(* ===== verification/SerialPort.v ===== *)
(** The serial port to the AP (APInterface/SerialPort.cpp, SerialPort.h).

    Bytes read are given to the HDLC decoder and complete frames to the
    transport; every frame written is encoded into a buffer of a growing pool that
    it occupies until its asynchronous write completes.  The pool is locked in [alloc],
    [get] and [free] only: a write is a sequence of steps ([writer_run]) between which
    other threads write and the IO service completes earlier writes. *)
From stdpp Require Import base numbers list option.
From Stdlib Require Import ZArith Lia.
From S2P Require Import Prelude Hdlc ApcProto.

Local Open Scope Z_scope.

Definition MAX_HDLC_BUFFER_LEN : nat := 256.

Inductive EAPResetSignal : Set := AP_RESET_SIGNAL_TX | AP_RESET_SIGNAL_DTR.

(** ** Output buffers: allocated or not, and the contents *)
Notation CBufferPool := (list (bool * list Z)) (only parsing).

(** The first free buffer, or a new one at the end. *)
Fixpoint alloc (pool : CBufferPool) : CBufferPool * nat :=
  match pool with
  | [] => ([(true, [])], O)
  | (true, b) :: r => let '(r', i) := alloc r in ((true, b) :: r', S i)
  | (false, b) :: r => ((true, b) :: r, O)
  end.

(** [None]: the assertion of the code fails. *)
Definition free (pool : CBufferPool) (bufId : nat) : option CBufferPool :=
  match pool !! bufId with
  | Some (true, _) => Some (<[bufId := (false, [])]> pool)
  | _ => None
  end.

Definition get (pool : CBufferPool) (bufId : nat) : option (list Z) :=
  match pool !! bufId with Some (true, b) => Some b | _ => None end.

(** ** State and events *)
Record CSerialPort : Set := mkSerialPort {
  m_inputHandler : bool;
  m_encoder : option CHDLC;
  m_serial_open : bool;
  m_resetSignal : EAPResetSignal;
  m_outbufPool : CBufferPool
}.
#[export] Instance CSerialPort_eta : Eta CSerialPort := fun s =>
  mkSerialPort (m_inputHandler s) (m_encoder s) (m_serial_open s) (m_resetSignal s) (m_outbufPool s).
Definition first_longest_run (zs : list bool) (best : longest_zeroes_chunk_t) : Prop :=
  (best = mkChunk (-1) (-1) /\ forall s e, run_of_zeroes zs s e -> s = e) \/
  (run_of_zeroes zs (start best) (end_ best) /\ start best < end_ best /\
   forall s e, run_of_zeroes zs s e -> e - s <= end_ best - start best /\
     (e - s = end_ best - start best -> start best <= s)).

(** The runs of a list are found by looking at all of them. *)
Definition run_b (zs : list bool) (s e : nat) : bool :=
  (s <=? e)%nat && (e <? length zs)%nat && forallb (fun i => default false (zs !! i)) (seq s (S e - s)).

Lemma run_b_spec zs s e : run_of_zeroes zs s e -> run_b zs (Z.to_nat s) (Z.to_nat e) = true.
Proof.
  intros (H1 & H2 & H3). unfold run_b. rewrite !andb_true_iff, Nat.leb_le, Nat.ltb_lt, forallb_forall.
  split_and!; [lia|lia|]. intros i Hi%in_seq. specialize (H3 (Z.of_nat i) ltac:(lia)). rewrite Nat2Z.id in H3. by rewrite H3.
Qed.

Lemma run_b_sound zs s e : run_b zs s e = true -> run_of_zeroes zs (Z.of_nat s) (Z.of_nat e).
Proof.
  unfold run_b. rewrite !andb_true_iff, Nat.leb_le, Nat.ltb_lt, forallb_forall. intros ((H1 & H2) & H3).
  split_and!; [lia|lia|lia|]. intros i Hi. specialize (H3 (Z.to_nat i)). rewrite in_seq in H3.
  destruct (zs !! Z.to_nat i) as [[]|]; [done| |]; by discriminate H3; lia.
Qed.

Definition all_pairs (n : nat) : list (nat * nat) := list_prod (seq 0 n) (seq 0 n).

Definition first_longest_b (zs : list bool) (best : longest_zeroes_chunk_t) : bool :=
  if start best <? 0 then
    (start best =? -1) && (end_ best =? -1) &&
    forallb (fun '(s, e) => negb (run_b zs s e) || (s =? e)%nat) (all_pairs (length zs))
  else
    run_b zs (Z.to_nat (start best)) (Z.to_nat (end_ best)) && (start best <? end_ best) &&
    forallb (fun '(s, e) => negb (run_b zs s e) ||
      ((Z.of_nat e - Z.of_nat s <=? end_ best - start best) &&
       (negb (Z.of_nat e - Z.of_nat s =? end_ best - start best) || (start best <=? Z.of_nat s))))
      (all_pairs (length zs)).

Lemma first_longest_b_sound zs best : first_longest_b zs best = true -> first_longest_run zs best.
Proof.
  unfold first_longest_b. destruct best as [bs be]. cbn [start end_]. destruct (Z.ltb_spec bs 0);
    rewrite !andb_true_iff; intros ((H1 & H2) & H3); rewrite forallb_forall in H3;
    assert (H4 : forall s e, run_of_zeroes zs s e -> In (Z.to_nat s, Z.to_nat e) (all_pairs (length zs)))
      by (intros s e (? & ? & _); apply in_prod; apply in_seq; lia).
  - apply Z.eqb_eq in H1 as ->. apply Z.eqb_eq in H2 as ->. left. split; [done|]. intros s e Hr.
    specialize (H3 _ (H4 _ _ Hr)). cbn in H3. rewrite (run_b_spec _ _ _ Hr) in H3. cbn in H3.
    apply Nat.eqb_eq in H3. destruct Hr. lia.
  - right. cbn [start end_]. apply Z.ltb_lt in H2. apply run_b_sound in H1. rewrite !Z2Nat.id in H1 by lia.
    split; [done|]. split; [done|]. intros s e Hr.
    specialize (H3 _ (H4 _ _ Hr)). cbn beta iota in H3. rewrite (run_b_spec _ _ _ Hr) in H3. cbn [negb orb] in H3.
    destruct Hr as ((? & ?) & ? & _). rewrite !Z2Nat.id in H3 by lia.
    apply andb_true_iff in H3 as [Ha Hb]. split; [lia|]. intros E. rewrite E, Z.eqb_refl in Hb. cbn in Hb. lia.
Qed.

Fixpoint all_bools (n : nat) : list (list bool) :=
  match n with O => [[]] | S n => flat_map (fun l => [true :: l; false :: l]) (all_bools n) end.

Lemma all_bools_complete zs : In zs (all_bools (length zs)).
Proof.
  induction zs as [|b zs IH]; [by left|]. cbn [all_bools length]. apply in_flat_map. exists zs. split; [done|].
  destruct b; [by left|by right; left].
Qed.

Lemma longest_zeroes_spec zs : length zs = 8%nat ->
  first_longest_run zs (longest_zeroes zs) /\ In (longest_zeroes zs)
    (mkChunk (-1) (-1) :: map (fun '(s, e) => mkChunk (Z.of_nat s) (Z.of_nat e))
      (List.filter (fun '(s, e) => (s <? e)%nat) (all_pairs 8))).
Proof.
  intros Hl.
  assert (H : forallb (fun zs => first_longest_b zs (longest_zeroes zs)) (all_bools 8) = true) by by vm_compute.
  rewrite forallb_forall in H. pose proof (all_bools_complete zs) as Hin. rewrite Hl in Hin.
  specialize (H _ Hin). apply first_longest_b_sound in H. split; [done|].
  destruct H as [(-> & _)|(((? & ?) & ? & _) & ? & _)]; [by left|right].
  apply in_map_iff. exists (Z.to_nat (start (longest_zeroes zs)), Z.to_nat (end_ (longest_zeroes zs))).
  rewrite !Z2Nat.id by lia. split; [by destruct (longest_zeroes zs)|].
  apply filter_In. split; [|apply Nat.ltb_lt; lia]. apply in_prod; apply in_seq; lia.
Qed.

*-*-*

WORK TO COMPLETE> State the number of lines in the records above that contain the string "specialize", and give nothing else.

SOLUTION FOR THIS EXERCISE> 5